24 Haziran 2013 Pazartesi

KIRMIZIYI İÇİNE GİYMEYİ ÖĞRENEN ADAM: MAN OF STEEL


Bugün işimi son ana değil de önceden yapıp bitirmek istiyorum. Ayrıca uzun zamandır da yeni çıkan bir film hakkında yazı yazmamıştım. Bugünkü Forever New rezilliğinden sonra sinirimi atmak için Man Of Steel filmini izledim. Adam gibi bir blogum olsun bu sefer dedim de hemen filmden gelince yazmaya karar verdim.

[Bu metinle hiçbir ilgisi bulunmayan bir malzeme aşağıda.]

(** X21.  An update through [MemoryDatabase.updateJob] does not protect a job
    from [MemoryDatabase.cleanup]: a job whose timestamp is older than the
    limit is removed by the next cleanup even when it has just been updated,
    unless the update itself carries a timestamp. *)
Theorem memory_update_then_cleanup_evicts (jobs : Store) (id_ : jsstring) (job : Job)
  (updates : Updates) (t olderThan now : Z) :
  jobs !! id_ = Some job -> u_updatedAt updates = None ->
  now - updatedAt job > olderThan ->
  (Database.cleanup olderThan now (Database.updateJob id_ updates t jobs)).1 !! id_ = None.
Proof.
  intros Hjob Hu Hold. unfold Database.cleanup, Database.updateJob. cbn [fst].
  rewrite Hjob. apply map_lookup_filter_None. right. intros x Hx.
  rewrite lookup_insert_eq in Hx. injection Hx as <-.
  cbn [snd assign updatedAt]. rewrite Hu. cbn [default]. lia.
Qed.

Lemma memory_update_then_cleanup_evicts_witness :
  oneJob !! js "job_1" = Some queuedJob /\ u_updatedAt halfWay = None
  /\ 5000 - updatedAt queuedJob > 1000
  /\ (Database.cleanup 1000 5000 (Database.updateJob (js "job_1") halfWay 5000 oneJob)).1
       !! js "job_1" = None.
Proof.
  assert (Hjob : oneJob !! js "job_1" = Some queuedJob) by reflexivity.
  assert (Hold : 5000 - updatedAt queuedJob > 1000) by (cbn; lia).
  split; [exact Hjob|]. split; [reflexivity|]. split; [exact Hold|].
  exact (memory_update_then_cleanup_evicts oneJob (js "job_1") queuedJob halfWay
           5000 1000 5000 Hjob eq_refl Hold).
Defined.

(** X22.  [PostgresDatabase.updateJob] writes an update back through
    [saveJob], whose statement ([ON CONFLICT (id) DO UPDATE]) leaves the stored
    language and creation time of an existing row untouched: an update cannot
    change them, whatever it carries, while the status it carries is stored
    and the timestamp refreshed. *)
Theorem postgres_update_keeps_creation (rows : Store) (id_ : jsstring) (job : Job)
  (updates : Updates) (now : Z) :
  rows !! id_ = Some job -> id job = id_ -> u_id updates = None ->
  exists job', Database.updateJobSql id_ updates now rows !! id_ = Some job'
    /\ createdAt job' = createdAt job
    /\ targetLanguage job' = targetLanguage job
    /\ status job' = default (status job) (u_status updates)
    /\ updatedAt job' = now.
Proof.
  intros Hrow Hid Hu. unfold Database.updateJobSql, Database.upsert. rewrite Hrow.
  cbn [assign id stamp u_id default]. rewrite Hu. cbn [default]. rewrite Hid, Hrow.
  eexists. split; [apply lookup_insert_eq|]. done.
Qed.
Hypothesis I_blank : forall lx c rest,
  source lx = String c rest ->
  (Ascii.eqb c " " || Ascii.eqb c TAB || Ascii.eqb c CR) = true ->
  I lx -> I (lexer_advance lx).

Hypothesis I_newline : forall lx rest,
  source lx = String LF rest -> I lx -> I (after_newline lx).

Hypothesis I_comment : forall lx c rest,
  source lx = String c rest ->
  ((Ascii.eqb c "-" && Ascii.eqb (lexer_peek lx) "-") || Ascii.eqb c "#") = true ->
  I lx -> I (snd (lexer_skip_while not_eol lx)).

Hypothesis I_string : forall lx rest lx1,
  source lx = String DQUOTE rest ->
  lexer_scan_string lx = Some lx1 -> I lx -> I lx1.

Hypothesis I_number : forall lx c rest,
  source lx = String c rest -> is_digit c = true ->
  I lx -> I (lexer_scan_number lx).

Hypothesis I_word : forall lx c rest,
  source lx = String c rest -> is_alpha c = true ->
  I lx -> I (lexer_scan_word lx).

(** A property kept by every iteration of the loop of [lexer_tokenize]
    holds of the state in which the loop ends, to which the end-of-input
    token is then added. *)
Lemma lexer_loop_invariant (fuel : nat) :
  forall lx lx',
    I lx -> lexer_loop fuel lx = LexOk lx' ->
    exists lx0,
      I lx0 /\ source lx0 = EmptyString
      /\ lx' = lexer_add_token lx0 TOK_EOF EmptyString.
Proof.
  induction fuel as [|fuel IH]; intros lx lx' HI H; [discriminate|].
  cbn [lexer_loop] in H.
  destruct (source lx) as [|c rest] eqn:Hs.
  { inversion H. exists lx. auto. }
  destruct (Ascii.eqb c " " || Ascii.eqb c TAB || Ascii.eqb c CR) eqn:Hb.
  { apply IH in H; [exact H|]. eapply I_blank; eauto. }
  destruct (Ascii.eqb c LF) eqn:Hlf.
  { apply Ascii.eqb_eq in Hlf. subst c.
    apply IH in H; [exact H|]. eapply I_newline; eauto. }
  destruct ((Ascii.eqb c "-" && Ascii.eqb (lexer_peek lx) "-") || Ascii.eqb c "#")
    eqn:Hc.
  { apply IH in H; [exact H|]. eapply I_comment; eauto. }
  destruct (Ascii.eqb c DQUOTE) eqn:Hq.
  { apply Ascii.eqb_eq in Hq. subst c.
    destruct (lexer_scan_string lx) as [lx1|] eqn:E; [|discriminate].
    apply IH in H; [exact H|]. eapply I_string; eauto. }
  destruct (is_digit c) eqn:Hd.
  { apply IH in H; [exact H|]. eapply I_number; eauto. }
  destruct (is_alpha c) eqn:Ha; [|discriminate].
  apply IH in H; [exact H|]. eapply I_word; eauto.
Qed.

End LexerInvariant.

Lemma span_chars_app (p : ascii -> bool) (s : string) :
  (fst (span_chars p s) ++ snd (span_chars p s))%string = s.
Proof.
  induction s as [|c rest IH]; [reflexivity|]. cbn [span_chars].
  destruct (p c); [|reflexivity].
  destruct (span_chars p rest) as [taken rem]. cbn [fst snd] in *.
  cbn. rewrite IH. reflexivity.
Qed.

Lemma span_chars_all (p : ascii -> bool) (s : string) :
  all_chars p (fst (span_chars p s)) = true.
Proof.
  induction s as [|c rest IH]; [reflexivity|]. cbn [span_chars].
  destruct (p c) eqn:E; [|reflexivity].
  destruct (span_chars p rest) as [taken rem]. cbn [fst snd] in *.
  cbn. rewrite E. exact IH.
Qed.

(** The scan stops at the end of the text or at a character that does not
    satisfy [p]. *)
Lemma span_chars_stop (p : ascii -> bool) (s : string) :
  match snd (span_chars p s) with
  | EmptyString => True
  | String c _ => p c = false
  end.
Proof.
  induction s as [|c rest IH]; [exact I|]. cbn [span_chars].
  destruct (p c) eqn:E; [|exact E].
  destruct (span_chars p rest) as [taken rem]. exact IH.
Qed.
(** The example of the specification. *)
Example parse_study_key_example :
  parse_study_key "GCST0001|rs123|A" = Ok ("GCST0001", "rs123", "A").
Proof. reflexivity. Qed.

(** ** [store_embeddings]: the chunked loops *)

(** Slicing a list at the starts [0, st, 2*st, ...] covers it, in order. *)
Lemma chunks_cover {A : Type} (st : nat) (l : list A) (m : nat) :
  (List.length l ≤ m * st)%nat →
  List.concat ((λ j, take st (drop (j * st) l)) <$> seq 0 m) = l.
Proof.
  revert l. induction m as [|m IH]; intros l Hl.
  - destruct l; [done | simpl in Hl; lia].
  - rewrite <- cons_seq, <- fmap_S_seq, fmap_cons, <- list_fmap_compose.
    simpl List.concat. rewrite drop_0.
    rewrite (list_fmap_ext _ (λ j, take st (drop (j * st) (drop st l))) (seq 0 m)).
    + rewrite IH; [apply take_drop|]. rewrite length_drop. lia.
    + intros i j _. simpl. rewrite drop_drop. done.
Qed.

Lemma chunk_count_covers (n st : nat) :
  (0 < st)%nat → (n ≤ (n + st - 1) / st * st)%nat.
Proof.
  intros Hst.
  pose proof (Nat.div_mod (n + st - 1) st ltac:(lia)) as Hdm.
  pose proof (Nat.mod_upper_bound (n + st - 1) st ltac:(lia)) as Hmod.
  nia.
Qed.

(** For a positive step, the slices at the starts of [py_range0] cover any
    list that is no longer than the stop. *)
Lemma py_range0_slices {A : Type} (l : list A) (stop : nat) (step : Z) :
  0 < step → (List.length l ≤ stop)%nat →
  ∃ starts, py_range0 stop step = Ok starts
            ∧ List.concat ((λ i, py_slice l i step) <$> starts) = l.
Proof.
  intros Hstep Hlen. unfold py_range0.
  destruct (Z.eqb_spec step 0) as [?|_]; [lia|].
  destruct (Z.ltb_spec step 0) as [?|_]; [lia|].
  eexists. split; [done|].
  rewrite <- list_fmap_compose. unfold py_slice.
  apply (chunks_cover (Z.to_nat step) l).
  pose proof (chunk_count_covers stop (Z.to_nat step) ltac:(lia)). lia.
Qed.

Lemma foldl_concat {A B : Type} (f : A → B → A) (a : A) (ls : list (list B)) :
  foldl f a (List.concat ls) = foldl (λ a l, foldl f a l) a ls.
Proof.
  revert a. induction ls as [|l ls IH]; intros a; [done|].
  simpl. rewrite foldl_app. apply IH.
Qed.

Lemma foldl_step {A B : Type} (f : A → B → A) (a : A) (b : B) (l : list B) :
  foldl f a (b :: l) = foldl f (f a b) l.
Proof. reflexivity. Qed.

Lemma foldl_pointwise {A B : Type} (f g : A → B → A) (a : A) (l : list B) :
  (∀ a b, f a b = g a b) → foldl f a l = foldl g a l.
Proof.
  intros Hfg. revert a. induction l as [|b l IH]; intros a; [done|].
  simpl. rewrite Hfg. apply IH.
Qed.

Section Store.

Context {F : Type}.
Variable float_repr : F → string.
Variable clock : nat → timestamp.

Lemma batch_data_slice (keys : list composite_key) (vectors : list (list F)) i n :
  batch_data float_repr (py_slice keys i n) (py_slice vectors i n)
  = py_slice (batch_data float_repr keys vectors) i n.
Proof.
  unfold batch_data, py_slice.
  rewrite <- zip_with_take, <- zip_with_drop, fmap_take, fmap_drop. done.
Qed.

Lemma batch_data_length (keys : list composite_key) (vectors : list (list F)) :
  (List.length (batch_data float_repr keys vectors) ≤ List.length keys)%nat.
Proof. unfold batch_data. rewrite length_fmap, length_zip. apply Nat.le_min_l. Qed.

(** The SQLite branch with a positive batch size runs the upsert once for
    every (key, vector) pair, in order. *)
Lemma store_embeddings_sqlite conn keys embeddings batch :
  0 < batch →
  store_embeddings float_repr clock conn Sqlite keys embeddings batch
  = Ok (foldl (execute_one clock) conn
              (batch_data float_repr keys (rows embeddings))).
Proof.
  intros Hb. unfold store_embeddings.
  destruct (py_range0_slices (batch_data float_repr keys (rows embeddings))
              (List.length keys) batch Hb (batch_data_length _ _))
    as (starts & -> & Hcover).
  simpl. f_equal. rewrite <- Hcover.
  rewrite foldl_concat, foldl_fmap. unfold executemany.
  apply foldl_pointwise. intros c i. by rewrite batch_data_slice.
Qed.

Man Of Steel hakkında ne desem tam olarak bilemiyorum. Ne beklemiştim, tam olarak bilmiyorum çünkü hiçbir zaman Superman olayını sevmemiştim. Ben Batman’i severek büyüdüm ve sonradan da Marvel kahramanlarını daha çok sevdim. Superman’in kırmızı don olayından nefret ediyordum ki Allaha şükür o iğrenç şeyi bu sefer içine giymişti. Bu kesinlikle bir artıydı. Eğer Henry Cavill’e kırmızı don giydirselerdi başta gitmezdim zaten o filme.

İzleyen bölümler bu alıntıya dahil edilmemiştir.